We see ourselves as the antithesis to "those Americans" and pride ourselves on how different we are. And although I think we're more similar than we would like to admit, and although I think a lot of that sort of comparative talk is more destructive than constructive, I think that Canadians, forced to abandon all attempts to compete in the "Free Market", produce things that are necessarily more honest and uncorrupted by the dictates of the masses. Low budget things necessarily have a "low-budget" look - they lack the million-dollar sheen everything from the states has on it - but lacking the varnish, it's easier to tell the better cut. And when people are forced to do more with little, the product has potential to be much more efficient, more compact and precise. True, this is not always the case, but a bad concept is a bad concept. All I'm saying is that a lot of the time, money makes things look passable that probably shouldn't pass at all, things without an original thought involved in their conception. Here in Canada, we don't have that luxury so things that suck look as good as they are whereas the Americans could dress up a turd sandwich and it would sell at Quiznos. I'm mixing metaphors - food is not the same as art. Don't think about it too hard and we'll be fine.
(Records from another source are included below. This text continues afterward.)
(** X2: [_rotate_proxy] never raises and changes nothing; it returns
    [None] exactly when there is neither a usable home endpoint nor a node,
    and otherwise the home endpoint or ["socks5://" + node] for a
    configured node. *)
Theorem rotate_proxy_pool (st : State) :
  exists r st',
    _rotate_proxy st = (Ok r, st') /\
    self st' = self st /\
    logs st' = logs st /\
    (r = None <->
     truthy_opt (_home_proxy (self st)) = false /\
     _sacvpn_nodes (self st) = []) /\
    (forall p,
        r = Some p ->
        (_home_proxy (self st) = Some p /\ p <> "") \/
        exists node,
          In node (_sacvpn_nodes (self st)) /\ p = "socks5://" +:+ node).
Proof.
  destruct st as [[home nodes health last] g l].
  unfold _rotate_proxy, bind, gets, ret.
  cbn beta iota delta [self _sacvpn_nodes _home_proxy].
  match goal with
  | |- context [random_choice ?seq] => remember seq as all_proxies eqn:Hall
  end.
  assert (Hin : forall p,
             In p all_proxies ->
             (home = Some p /\ p <> "") \/
             exists node, In node nodes /\ p = "socks5://" +:+ node).
  { intros p Hp. rewrite Hall in Hp.
    apply List.in_app_or in Hp as [Hp | Hp].
    - left. destruct home as [[|c h]|]; simpl in Hp; try contradiction.
      destruct Hp as [<- | []]. split; [reflexivity | discriminate].
    - right. apply List.in_map_iff in Hp as (node & <- & Hnode). eauto. }
  assert (Hnil : all_proxies = [] <-> truthy_opt home = false /\ nodes = []).
  { rewrite Hall.
    destruct home as [[|c h]|], nodes; simpl;
      intuition (try discriminate; try congruence). }
  clear Hall.
  destruct all_proxies as [|p0 ps].
  - eexists. eexists. split; [reflexivity |]. simpl.
    repeat split; try tauto; try discriminate.
  - destruct (random_choice_In (p0 :: ps)
                (mkState (mkProxyRouter home nodes health last) g l))
      as (p & st' & Hchoice & Hp & Hself & Hlogs); [discriminate |].
    rewrite Hchoice. eexists. eexists. split; [reflexivity |].
    split; [exact Hself |]. split; [exact Hlogs |].
    split.
    + split; [discriminate |]. intros Hboth. apply Hnil in Hboth.
      discriminate Hboth.
    + intros q [= <-]. apply Hin. exact Hp.
Qed.

(** What a fresh classifier returns for a URL. *)
Lemma classify_fresh_netloc (url loc : string) :
  Url.netloc url = Some loc ->
  classify_fresh url = Some (_classify_domain (strip_www (lower loc))).
Proof.
  intros Hloc. unfold classify_fresh, classify, normalized_domain.
  rewrite Hloc. simpl. rewrite lookup_empty. reflexivity.
Qed.

(** X3: the classifier-then-router step of [fetch_page] on a URL whose
    domain holds an internal marker: whatever proxies are configured and
    whatever the router state, mode ["auto"] selects no proxy, logs nothing
    and leaves the router untouched, with the classification of a fresh
    classifier and without any classification alike. *)
Theorem internal_url_goes_direct (url loc : string)
    (c : SiteClassification) (st : State) :
  Url.netloc url = Some loc ->
  _is_internal (lower loc) = true ->
  classify_fresh url = Some c ->
  select url "auto" (Some c) st = (Ok None, st) /\
  select url "auto" None st = (Ok None, st).
Proof.
  intros Hloc Hint Hc.
  rewrite (classify_fresh_netloc url loc Hloc) in Hc. injection Hc as <-.
  apply RouterProofs.internal_category_iff_internal_domain in Hint.
  unfold select. rewrite Hloc. simpl.
  unfold _auto_select, bind, gets, ret. simpl.
  rewrite Hint. simpl.
  apply RouterProofs.internal_category_iff_internal_domain in Hint.
  rewrite Hint. split; reflexivity.
Qed.

End WithRandom.

Lemma sacvpn_node_rotation_witness :
  exists node st',
    _get_sacvpn_node example_state
    = (Ok (Some ("socks5://" +:+ node)), st') /\
    eligible example_state node /\
    self st' = mkProxyRouter (_home_proxy (self example_state))
                             (_sacvpn_nodes (self example_state))
                             (_node_health (self example_state))
                             (Some node) /\
    ((exists n, eligible example_state n /\
                _last_used_node (self example_state) <> Some n) ->
     _last_used_node (self example_state) <> Some node) /\
    logs st'
    = logs example_state ++
      (if forallb (fun n => negb (is_healthy example_state n))
                  (_sacvpn_nodes (self example_state))
       then [(WARNING, "No healthy SACVPN nodes available")] else []).
Proof.
  apply (@sacvpn_node_rotation counter_random example_state).
  simpl. discriminate.
Defined.

Lemma internal_url_goes_direct_witness :
  select "http://www.localhost:8000/admin" "auto"
         (Some (_classify_domain "localhost:8000")) example_state
  = (Ok None, example_state) /\
  select "http://www.localhost:8000/admin" "auto" None example_state
  = (Ok None, example_state).
Proof.
  apply (@internal_url_goes_direct counter_random
           "http://www.localhost:8000/admin" "www.localhost:8000"
           (_classify_domain "localhost:8000") example_state);
    vm_compute; reflexivity.
Defined.

End RouterExtra.

(** ** Site classification *)

Module ClassifierExtra.
Import Classifier PyFacts.

(** X4: the three match rules of [_matches_any] amount to the last one: a
    domain matches a set exactly when some entry of the set occurs in it
    as a substring. Hence a domain that holds a banking name anywhere, and
    no internal marker, is classified as banking. *)
Theorem matches_any_substring (dom : string) (domain_set : list string) :
  (_matches_any dom domain_set = true <->
   exists d, In d domain_set /\ contains d dom = true) /\
  (forall d,
      In d BANKING_DOMAINS -> contains d dom = true ->
      _matches_any dom INTERNAL_DOMAINS = false ->
      _classify_domain dom
      = mkSiteClassification dom AUTHENTICATED BANKING true true false
          (Some "Banking - use home IP, maintain session")).
Proof.
  assert (Hiff : forall s,
             _matches_any dom s = true <->
             exists d, In d s /\ contains d dom = true).
  { intros s. rewrite RouterProofs.matches_any_contains.
    rewrite List.existsb_exists. reflexivity. }
  split; [apply Hiff |].
  intros d Hd Hsub Hint. unfold _classify_domain. rewrite Hint.
  replace (_matches_any dom BANKING_DOMAINS) with true; [reflexivity |].
  symmetry. apply Hiff. eauto.
Qed.

(** ["purchase.com"] holds ["chase.com"]: it is classified as a bank. *)
Lemma matches_any_substring_witness :
  _classify_domain "purchase.com"
  = mkSiteClassification "purchase.com" AUTHENTICATED BANKING true true false
      (Some "Banking - use home IP, maintain session").
Proof.
  apply (proj2 (matches_any_substring "purchase.com" BANKING_DOMAINS)
           "chase.com").
  - simpl. auto.
  - vm_compute. reflexivity.
  - vm_compute. reflexivity.
Defined.

(** X5: what every classification computed by [_classify_domain] satisfies:
    it carries the domain it was asked about; a session is required only
    together with a residential address; the fallback solver is used
    exactly at protection level high; protection is none exactly for the
    internal category; a residential address is required exactly above
    protection level low; the categories e-commerce and news are never
    assigned, and a note is always given. *)
Theorem classify_domain_invariants (dom : string) :
  let c := _classify_domain dom in
  domain c = dom /\
  (requires_session c = true -> requires_residential c = true) /\
  (use_flaresolverr c = true <-> protection_level c = HIGH) /\
  (protection_level c = NONE <-> category c = INTERNAL) /\
  (requires_residential c = false <->
   protection_level c = NONE \/ protection_level c = LOW) /\
  category c <> ECOMMERCE /\ category c <> NEWS /\
  notes c <> None.
Proof.
  unfold _classify_domain.
  repeat match goal with
         | |- context [if ?b then _ else _] => destruct b
         end;
    simpl; repeat split; try discriminate; try tauto; auto;
    intros [E | E]; discriminate E.
Qed.

(** [str.lower] is idempotent and commutes with slicing. *)
Lemma lower_char_idem (c : ascii) : lower_char (lower_char c) = lower_char c.
Proof. destruct c as [[] [] [] [] [] [] [] []]; reflexivity. Qed.

Lemma lower_idem (s : string) : lower (lower s) = lower s.
Proof.
  induction s as [|c s IH]; simpl; [reflexivity |].
  rewrite lower_char_idem, IH. reflexivity.
Qed.

Lemma lower_drop (n : nat) (s : string) : lower (drop n s) = drop n (lower s).
Proof.
  revert s. induction n as [|n IH]; intros [|c s]; simpl; auto.
Qed.

(** A cache key is in lower case. *)
Lemma normalized_domain_lower (url d : string) :
  normalized_domain url = Some d -> lower d = d.
Proof.
  unfold normalized_domain.
  destruct (Url.netloc url) as [loc|]; [| discriminate].
  intros Hd. injection Hd as <-. unfold strip_www.
  destruct (startswith (lower loc) "www.").
  - rewrite lower_drop, lower_idem. reflexivity.
  - apply lower_idem.
Qed.



(** X7: [add_classification] stores under the key it is given, while
    [classify] looks up lower-case keys only: an override registered under
    a domain with an upper-case letter is never returned, for any URL. *)
Theorem override_needs_lower_case_key (dom0 : string)
    (pl : ProtectionLevel) (cat : SiteCategory) (kw : kwargs)
    (url : string) (self : SiteClassifier) :
  lower dom0 <> dom0 ->
  cache_in_heap self ->
  let self1 := add_classification dom0 pl cat kw self in
  heap self1 !! List.length (heap self) = Some (override dom0 pl cat kw) /\
  fst (classify url self1) <> Ok (List.length (heap self)).
Proof.
  intros Hcase Hwf self1. subst self1.
  unfold add_classification, alloc. simpl. split.
  - rewrite lookup_app_r by lia. rewrite Nat.sub_diag. reflexivity.
  - unfold classify.
    destruct (normalized_domain url) as [d|] eqn:Hd; [| discriminate].
    simpl.
    assert (Hne : dom0 <> d).
    { intros ->. apply Hcase. eapply normalized_domain_lower; eauto. }
    rewrite lookup_insert_ne by exact Hne.
    destruct (_cache self !! d) as [r|] eqn:Hhit; simpl.
    + apply Hwf in Hhit. intros [= ->]. lia.
    + rewrite length_app. simpl. intros [= Heq]. lia.
Qed.

Lemma override_needs_lower_case_key_witness :
  let self1 := add_classification "Chase.com" LOW NEWS no_kwargs
                                  new_classifier in
  heap self1 !! List.length (heap new_classifier)
  = Some (override "Chase.com" LOW NEWS no_kwargs) /\
  fst (classify "https://Chase.com/" self1)
  <> Ok (List.length (heap new_classifier)).
Proof.
  apply (override_needs_lower_case_key "Chase.com" LOW NEWS no_kwargs
           "https://Chase.com/" new_classifier).
  - vm_compute. discriminate.
  - intros k r Hk. simpl in Hk. rewrite lookup_empty in Hk. discriminate Hk.
Defined.

End ClassifierExtra.

(** ** Fingerprints *)

Module FingerprintExtra.
Import Fingerprint PyFacts.

(** Peel one [let!] off a computation known to return, naming the value,
    the state and the fact about the first step. *)
Ltac peel_as H a g Hc :=
  apply bind_Ok_inv in H; destruct H as (a & g & Hc & H).

Section WithRuntime.
Context `{PyRandom} `{PyHashlib}.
In short: O Canada. Our home and budget land.

3 comments:

Osbert Parsley said...

Pierre Berton! Heavens.

I'm not really sure that the sort of homespun, low-budget aesthetic you refer to is specifically Canadian - it's practiced by independent artists and craftspeople worldwide. It would be best served, of course, by a roughly distributist economic policy, which unfortunately exists neither in the States nor in Canada. (Maybe one day?)

Dave said...

I think it exists here more than it does in the US. We simply don't have the capital to produce Transformers so we put out...well...we don't have a cartoon/CG film example. But you know what I mean - all our stuff is homespun since we don't have a choice in the matter.

Osbert Parsley said...

Well, sure. But the fact that we "don't have a choice in the matter" means we're talking about contingent economic circumstances, not a national aesthetic. If celebrating independent, decentralized creativity was a national priority, why are we in NAFTA?